- What is being asked -
Extract exactly the range of lines bounded by the line containing "Prop) Quiet (Done" and the final line of the listing, both ends included, and no other lines.

- Data provided -
(* ===== verification/MySqlCalls.v ===== *)
(** * Rules for calls of the MySQL stores

    A call of a store is before its transaction, within it, or after it. [R] is
    what other clients may do to the database between the calls of the library.
    The rules take a computation over a connection through the phases; at its end
    it has changed nothing, or exactly one change was committed. *)
From S2P Require Import Prelude MySqlDatabase MySqlClient.

(** The result and the connection after a computation satisfy [Q]. *)
Definition ens {A} (m : Db A) (Q : A → Link → Prop) (l : Link) : Prop := Q (m l).1 (m l).2.

#[global] Arguments ens : simpl never.
#[global] Arguments run_all : simpl never.
#[global] Arguments select : simpl never.
#[global] Arguments fetch_row : simpl never.
#[global] Arguments with_lease : simpl never.

Lemma ens_ret {A} (a : A) Q l : Q a l → ens (mret a) Q l.
Proof. done. Qed.

Lemma ens_bind {A B} (m : Db A) (f : A → Db B) Q l :
  ens m (λ a l', ens (f a) Q l') l → ens (m ≫= f) Q l.
Proof. rw /ens /mbind /Db_bind. by destruct (m l). Qed.

Lemma ens_mono {A} (m : Db A) (Q Q' : A → Link → Prop) l :
  ens m Q l → (∀ a l', Q a l' → Q' a l') → ens m Q' l.
Proof. rw /ens. auto. Qed.

Lemma ens_result {A} (m : Db A) Q l a l' : ens m Q l → m l = (a, l') → Q a l'.
Proof. rw /ens. intros H Heq. by rw Heq in H. Qed.

(** What statements one after the other do, and the rows the last one affected. *)
Fixpoint apply_all (statements : list (Database → Ran)) (rows : nat) (db : Database) : option (nat * Database) :=
  match statements with
  | [] => Some (rows, db)
  | statement :: statements =>
      match statement db with
      | Changed rows db => apply_all statements rows db
      | Refused _ => None
      end
  end.

(** The last database known before the transaction; the database at the start of
    the transaction and the one it has made; the change that was committed. *)
Inductive Phase :=
  | Before (known : Database)
  | Within (start now : Database)
  | After (start committed : Database).

Section rules.
  Context (R : Database → Database → Prop) `{!PreOrder R} (l0 : Link).

(** Other clients keep to [R]. *)
Definition others_keep : Prop := ∀ n db, R db (wt_meanwhile (ln_weather l0 n) db).
Context (Hothers : others_keep).

Definition in_phase (p : Phase) (l : Link) : Prop :=
  ln_weather l = ln_weather l0 ∧
  match p with
  | Before d => ln_saved l = None ∧ ln_commits l = ln_commits l0 ∧ R (ln_db l0) d ∧ R d (ln_db l)
  | Within b d => ln_saved l = Some b ∧ ln_commits l = ln_commits l0 ∧ R (ln_db l0) b ∧ ln_db l = d
  | After b a =>
      ln_saved l = None ∧ ln_commits l = ln_commits l0 ++ [(b, a)] ∧ R (ln_db l0) b ∧ R a (ln_db l)
  end.

(** ** The library *)

Lemma phase_arrive p l : in_phase p l → in_phase p (arrive l).2.
Proof.
  intros [Hw Hp]. split; [done|]. destruct p; destruct Hp as (Hs & Hc & H1 & H2); cbn; rw Hs.
  - split_and!; [done..|]. etrans; [exact H2|]. rw Hw. apply Hothers.
  - done.
  - split_and!; [done..|]. etrans; [exact H2|]. rw Hw. apply Hothers.
Qed.

Lemma phase_call p l (Q : option string → Link → Prop) :
  in_phase p l → (∀ e l', in_phase p l' → Q e l') → ens call Q l.
Proof. intros Hp HQ. apply ens_bind, ens_ret, HQ. by apply phase_arrive. Qed.

Lemma phase_succeeds p l (Q : bool → Link → Prop) :
  in_phase p l → (∀ ok l', in_phase p l' → Q ok l') → ens succeeds Q l.
Proof. intros Hp HQ. apply ens_bind, (phase_call p); [done|]. intros e l' Hl. by apply ens_ret, HQ. Qed.

Lemma phase_prepare_all p n l (Q : bool → Link → Prop) :
  in_phase p l → (∀ ok l', in_phase p l' → Q ok l') → ens (prepare_all n) Q l.
Proof.
  revert l Q. induction n as [|n IH]; intros l Q Hp HQ; [by apply ens_ret, HQ|].
  apply ens_bind, (phase_succeeds p); [done|]. intros ok l' Hl.
  apply ens_bind, IH; [done|]. intros ok' l'' Hl'. by apply ens_ret, HQ.
Qed.

(** A query sees the transaction's database, or some database that others have
    come to. *)
Lemma select_within {A} (query : Database → A) b d l (Q : string + A → Link → Prop) :
  in_phase (Within b d) l → (∀ text l', in_phase (Within b d) l' → Q (inl text) l') →
  (∀ l', in_phase (Within b d) l' → Q (inr (query d)) l') → ens (select query) Q l.
Proof.
  intros Hp Hfail Hok. apply ens_bind, (phase_call (Within b d)); [done|]. intros [text|] l' Hl.
  - by apply ens_ret, Hfail.
  - specialize (Hok l' Hl). apply ens_bind, ens_ret. destruct Hl as (_ & _ & _ & _ & Hd). cbn. by rw Hd.
Qed.

Lemma select_before {A} (query : Database → A) d l (Q : string + A → Link → Prop) :
  in_phase (Before d) l → (∀ text l', in_phase (Before d) l' → Q (inl text) l') →
  (∀ d' l', in_phase (Before d') l' → Q (inr (query d')) l') → ens (select query) Q l.
Proof.
  intros Hp Hfail Hok. apply ens_bind, (phase_call (Before d)); [done|]. intros [text|] l' Hl.
  - by apply ens_ret, Hfail.
  - apply ens_bind, ens_ret. apply (Hok (ln_db l')). destruct Hl as (Hw & Hs & Hc & H1 & H2).
    split_and!; [done..|by etrans|done].
Qed.

(** A query of which only the answer matters. *)
Lemma phase_select {A} (query : Database → A) p l (Q : string + A → Link → Prop) :
  in_phase p l → (∀ r l', in_phase p l' → Q r l') → ens (select query) Q l.
Proof.
  intros Hp HQ. apply ens_bind, (phase_call p); [done|]. intros [text|] l' Hl; [by apply ens_ret, HQ|].
  by apply ens_bind, ens_ret, HQ.
Qed.

Lemma phase_fetch_row {A} (truncated : A → bool) row p l (Q : string + option A → Link → Prop) :
  in_phase p l → (∀ text l', in_phase p l' → Q (inl text) l') →
  (∀ l', in_phase p l' → Q (inr row) l') → ens (fetch_row truncated row) Q l.
Proof.
  intros Hp Hfail Hok. apply ens_bind, (phase_call p); [done|]. intros [text|] l1 H1; [by apply ens_ret, Hfail|].
  apply ens_bind, (phase_call p); [done|]. intros [text|] l2 H2; [by apply ens_ret, Hfail|].
  destruct row as [a|]; [|by apply ens_ret, Hok]. destruct (truncated a); [by apply ens_ret, Hfail|by apply ens_ret, Hok].
Qed.

(** ** Transactions *)

Lemma phase_begin d l (Q : bool → Link → Prop) :
  in_phase (Before d) l → (∀ l', in_phase (Before d) l' → Q false l') →
  (∀ b l', R d b → in_phase (Within b b) l' → Q true l') → ens autocommit_off Q l.
Proof.
  intros Hp Hfail Hok. apply ens_bind, (phase_succeeds (Before d)); [done|]. intros [] l' Hl.
  - destruct Hl as (Hw & Hs & Hc & H1 & H2). apply ens_bind, ens_ret. apply (Hok (ln_db l')); [done|].
    split_and!; [done|done|done|by etrans|done].
  - by apply ens_ret, Hfail.
Qed.

(** A transaction that is kept. *)
Lemma phase_keep b d l : in_phase (Within b d) l → in_phase (After b d) (keep_transaction l).2.
Proof.
  intros (Hw & Hs & Hc & Hb & Hd). rw /keep_transaction Hs /in_phase /=.
  split_and!; [done|done|by rw Hc Hd|done|by rw Hd].
Qed.

Lemma keep_closed p l : in_phase p l → ln_saved l = None → in_phase p (keep_transaction l).2.
Proof. intros Hp Hs. by rw /keep_transaction Hs. Qed.

Lemma phase_autocommit_on b d l (Q : unit → Link → Prop) :
  in_phase (Within b d) l → (∀ l', in_phase (Within b d) l' ∨ in_phase (After b d) l' → Q tt l') →
  ens autocommit_on Q l.
Proof.
  intros Hp HQ. apply ens_bind, (phase_succeeds (Within b d)); [done|]. intros [] l' Hl.
  - apply HQ. right. by apply phase_keep.
  - apply ens_ret, HQ. by left.
Qed.

Lemma closed_autocommit_on p l (Q : unit → Link → Prop) :
  in_phase p l → (∀ l', in_phase p l' → ln_saved l' = None) →
  (∀ l', in_phase p l' → Q tt l') → ens autocommit_on Q l.
Proof.
  intros Hp Hs HQ. apply ens_bind, (phase_succeeds p); [done|]. intros [] l' Hl; [|by apply ens_ret, HQ].
  apply HQ, keep_closed; [done|by apply Hs].
Qed.

Lemma before_closed d l : in_phase (Before d) l → ln_saved l = None.
Proof. by intros (_ & ? & _). Qed.

Lemma after_closed b a l : in_phase (After b a) l → ln_saved l = None.
Proof. by intros (_ & ? & _). Qed.

Lemma rollback_within b d l (Q : unit → Link → Prop) :
  in_phase (Within b d) l → (∀ l', in_phase (Before b) l' → Q tt l') →
  ens (mysql_rollback ;;; autocommit_on) Q l.
Proof.
  intros Hp HQ. apply ens_bind, ens_bind, (phase_call (Within b d)); [done|]. intros _ l' Hl.
  apply (closed_autocommit_on (Before b)); [|apply before_closed|done].
  destruct Hl as (Hw & Hs & Hc & Hb & Hd). rw /discard_transaction Hs /in_phase /=. by split_and!.
Qed.

Lemma rollback_closed p l (Q : unit → Link → Prop) :
  in_phase p l → (∀ l', in_phase p l' → ln_saved l' = None) → (∀ l', in_phase p l' → Q tt l') →
  ens (mysql_rollback ;;; autocommit_on) Q l.
Proof.
  intros Hp Hs HQ. apply ens_bind, ens_bind, (phase_call p); [done|]. intros _ l' Hl.
  apply (closed_autocommit_on p); [|done..]. rw /discard_transaction. by rw (Hs l' Hl).
Qed.

Lemma phase_mysql_commit b d l (Q : bool → Link → Prop) :
  in_phase (Within b d) l → (∀ l', in_phase (After b d) l' → Q true l') →
  (∀ l', in_phase (Within b d) l' ∨ in_phase (After b d) l' → Q false l') → ens mysql_commit Q l.
Proof.
  intros Hp Hok Hfail. apply ens_bind. rw /ens. destruct (arrive l) as [w l'] eqn:Ha. cbn.
  assert (in_phase (Within b d) l') as Hl by (pose proof (phase_arrive _ _ Hp) as H; by rw Ha in H).
  destruct (wt_error w) as [text|].
  - destruct (wt_carried_out w); cbn; apply Hfail; [right; by apply phase_keep|by left].
  - by apply Hok, phase_keep.
Qed.

(** ** Statements *)

Lemma execute_within s b d l (Q : Executed → Link → Prop) :
  in_phase (Within b d) l →
  (∀ e d' l', ex_ok e = false → in_phase (Within b d') l' → Q e l') →
  (∀ n d' l', s d = Changed n d' → in_phase (Within b d') l' → Q (mkExecuted true n false "") l') →
  ens (execute s) Q l.
Proof.
  intros Hp Hfail Hok. apply ens_bind. rw /ens. destruct (arrive l) as [w l'] eqn:Ha. cbn.
  assert (in_phase (Within b d) l') as Hl by (pose proof (phase_arrive _ _ Hp) as H; by rw Ha in H).
  destruct Hl as (Hw & Hs & Hc & Hb & Hd). apply ens_bind. rw {1}/ens /= Hd.
  assert (∀ d', in_phase (Within b d') (change d' l').2) as Hchange.
  { intros d'. rw /change Hs /in_phase /=. by split_and!. }
  destruct (wt_error w) as [text|], (s d) as [n d'|duplicate] eqn:Hsd; cbn.
  - destruct (wt_carried_out w); rw /ens /=; [by apply (Hfail _ d')|by apply (Hfail _ d)].
  - by apply (Hfail _ d).
  - by apply (Hok _ d').
  - by apply (Hfail _ d).
Qed.

Lemma execute_all_within ss b d last l (Q : Executed → Link → Prop) :
  ex_ok last = true → ex_duplicate last = false → ex_error last = ""%string →
  in_phase (Within b d) l →
  (∀ e d' l', ex_ok e = false → in_phase (Within b d') l' → Q e l') →
  (∀ n d' l', apply_all ss (ex_rows last) d = Some (n, d') → in_phase (Within b d') l' →
     Q (mkExecuted true n false "") l') →
  ens (execute_all ss last) Q l.
Proof.
  revert d last l. induction ss as [|s ss IH]; intros d [ok rows dup err] l; cbn; intros -> -> -> Hp Hfail Hok.
  { by apply ens_ret, (Hok rows d). }
  apply ens_bind, (execute_within s b d); [done| |].
  - intros e d' l' He Hl. rw He. apply ens_ret. by eapply Hfail.
  - intros n d' l' Hs Hl. cbn. apply (IH d'); try done. intros m d'' l'' Hm. rw Hs in Hok. by apply Hok.
Qed.

Lemma run_within ss b d l (Q : option Executed → Link → Prop) :
  in_phase (Within b d) l →
  (∀ e d' l', was_ok e = false → changed_one e = false → in_phase (Within b d') l' → Q e l') →
  (∀ n d' l', apply_all ss 0 d = Some (n, d') → in_phase (Within b d') l' →
     Q (Some (mkExecuted true n false "")) l') →
  ens (run_all ss) Q l.
Proof.
  intros Hp Hfail Hok. apply ens_bind, (phase_prepare_all (Within b d)); [done|]. intros [] l' Hl.
  - apply ens_bind, (execute_all_within ss b d); [done..| |].
    + intros e d' l'' He Hl'. apply ens_ret. eapply Hfail; [done| |done]. cbn. by rw He.
    + intros n d' l'' Hn Hl'. by apply ens_ret, (Hok n d').
  - apply ens_ret. by eapply Hfail.
Qed.

(** A statement outside of transactions. *)
Lemma run_before s d l (Q : option Executed → Link → Prop) :
  in_phase (Before d) l →
  (∀ e d' l', was_ok e = false → changed_one e = false → (was_duplicate e = true → s d' = Refused true) →
     in_phase (Before d') l' → Q e l') →
  (∀ e n b a l', was_ok e = false → changed_one e = false → was_duplicate e = false → s b = Changed n a →
     in_phase (After b a) l' → Q e l') →
  (∀ n b a l', s b = Changed n a → in_phase (After b a) l' → Q (Some (mkExecuted true n false "")) l') →
  ens (run_all [s]) Q l.
Proof.
  intros Hp Hfail Hlost Hok. apply ens_bind, (phase_prepare_all (Before d)); [done|]. intros [] l1 H1.
  2: { apply ens_ret. by eapply Hfail. }
  apply ens_bind, ens_bind. rw {1}/execute. apply ens_bind. rw {1}/ens. destruct (arrive l1) as [w l2] eqn:Ha. cbn.
  assert (in_phase (Before d) l2) as H2 by (pose proof (phase_arrive _ _ H1) as H; by rw Ha in H).
  destruct H2 as (Hw & Hs & Hc & Hd & Hd').
  assert (in_phase (Before (ln_db l2)) l2) as Hnow by (split_and!; [done..|by etrans|done]).
  assert (∀ a, in_phase (After (ln_db l2) a) (change a l2).2) as Hchange.
  { intros a. rw /change Hs /in_phase /=. split_and!; [done|done|by rw Hc|by etrans|done]. }
  cbn. apply ens_bind. rw {1}/ens /=.
  destruct (wt_error w) as [text|], (s (ln_db l2)) as [n a|duplicate] eqn:Hsd; cbn.
  - destruct (wt_carried_out w); cbn.
    + eapply Hlost; [..|exact Hsd|apply Hchange]; done.
    + by eapply Hfail.
  - by eapply Hfail.
  - by eapply Hok.
  - eapply Hfail; [done|done| |exact Hnow]. cbn. by intros ->.
Qed.

(** ** Whole calls *)

(** The call changed nothing and answered [r], or it committed one change [P] and
    answered [r]. *)
Definition outcome {A} (P : Database → Database → Prop) (Quiet : Database → A → Prop)
    (Done : Database → Database → A → Prop) (r : A) (l : Link) : Prop :=
  (∃ d, in_phase (Before d) l ∧ Quiet d r) ∨ (∃ b a, in_phase (After b a) l ∧ P b a ∧ Done b a r).

Lemma quiet {A} P Quiet Done (r : A) d l : in_phase (Before d) l → Quiet d r → outcome P Quiet Done r l.
Proof. left. by exists d. Qed.

Lemma kept {A} (P : Database → Database → Prop) Quiet (Done : Database → Database → A → Prop) r b a l :
  in_phase (After b a) l → P b a → Done b a r → outcome P Quiet Done r l.
Proof. right. by exists b, a. Qed.

Lemma ens_with_lease {A} P Quiet (Done : Database → Database → A → Prop) unavailable body d l :
  in_phase (Before d) l → Quiet d unavailable →
  (∀ l', in_phase (Before d) l' → ens body (outcome P Quiet Done) l') →
  ens (with_lease unavailable body) (outcome P Quiet Done) l.
Proof.
  intros Hp Hu Hbody. apply ens_bind, (phase_succeeds (Before d)); [done|]. intros [] l1 H1.
  2: { apply ens_ret. by eapply quiet. }
  apply ens_bind. eapply ens_mono; [by apply Hbody|]. intros r l2 [(d' & H2 & HQ)|(b & a & H2 & HP & HD)].
  - apply ens_bind, (rollback_closed (Before d')); [done|apply before_closed|]. intros l3 H3.
    apply ens_ret. by eapply quiet.
  - apply ens_bind, (rollback_closed (After b a)); [done|apply after_closed|]. intros l3 H3.
    apply ens_ret. by eapply kept.
Qed.

Lemma start_phase : ln_saved l0 = None → in_phase (Before (ln_db l0)) l0.
Proof. intros Hs. by split_and!. Qed.
End rules.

- Response -
Lemma kept {A} (P : Database → Database → Prop) Quiet (Done : Database → Database → A → Prop) r b a l :
  in_phase (After b a) l → P b a → Done b a r → outcome P Quiet Done r l.
Proof. right. by exists b, a. Qed.

Lemma ens_with_lease {A} P Quiet (Done : Database → Database → A → Prop) unavailable body d l :
  in_phase (Before d) l → Quiet d unavailable →
  (∀ l', in_phase (Before d) l' → ens body (outcome P Quiet Done) l') →
  ens (with_lease unavailable body) (outcome P Quiet Done) l.
Proof.
  intros Hp Hu Hbody. apply ens_bind, (phase_succeeds (Before d)); [done|]. intros [] l1 H1.
  2: { apply ens_ret. by eapply quiet. }
  apply ens_bind. eapply ens_mono; [by apply Hbody|]. intros r l2 [(d' & H2 & HQ)|(b & a & H2 & HP & HD)].
  - apply ens_bind, (rollback_closed (Before d')); [done|apply before_closed|]. intros l3 H3.
    apply ens_ret. by eapply quiet.
  - apply ens_bind, (rollback_closed (After b a)); [done|apply after_closed|]. intros l3 H3.
    apply ens_ret. by eapply kept.
Qed.

Lemma start_phase : ln_saved l0 = None → in_phase (Before (ln_db l0)) l0.
Proof. intros Hs. by split_and!. Qed.
End rules.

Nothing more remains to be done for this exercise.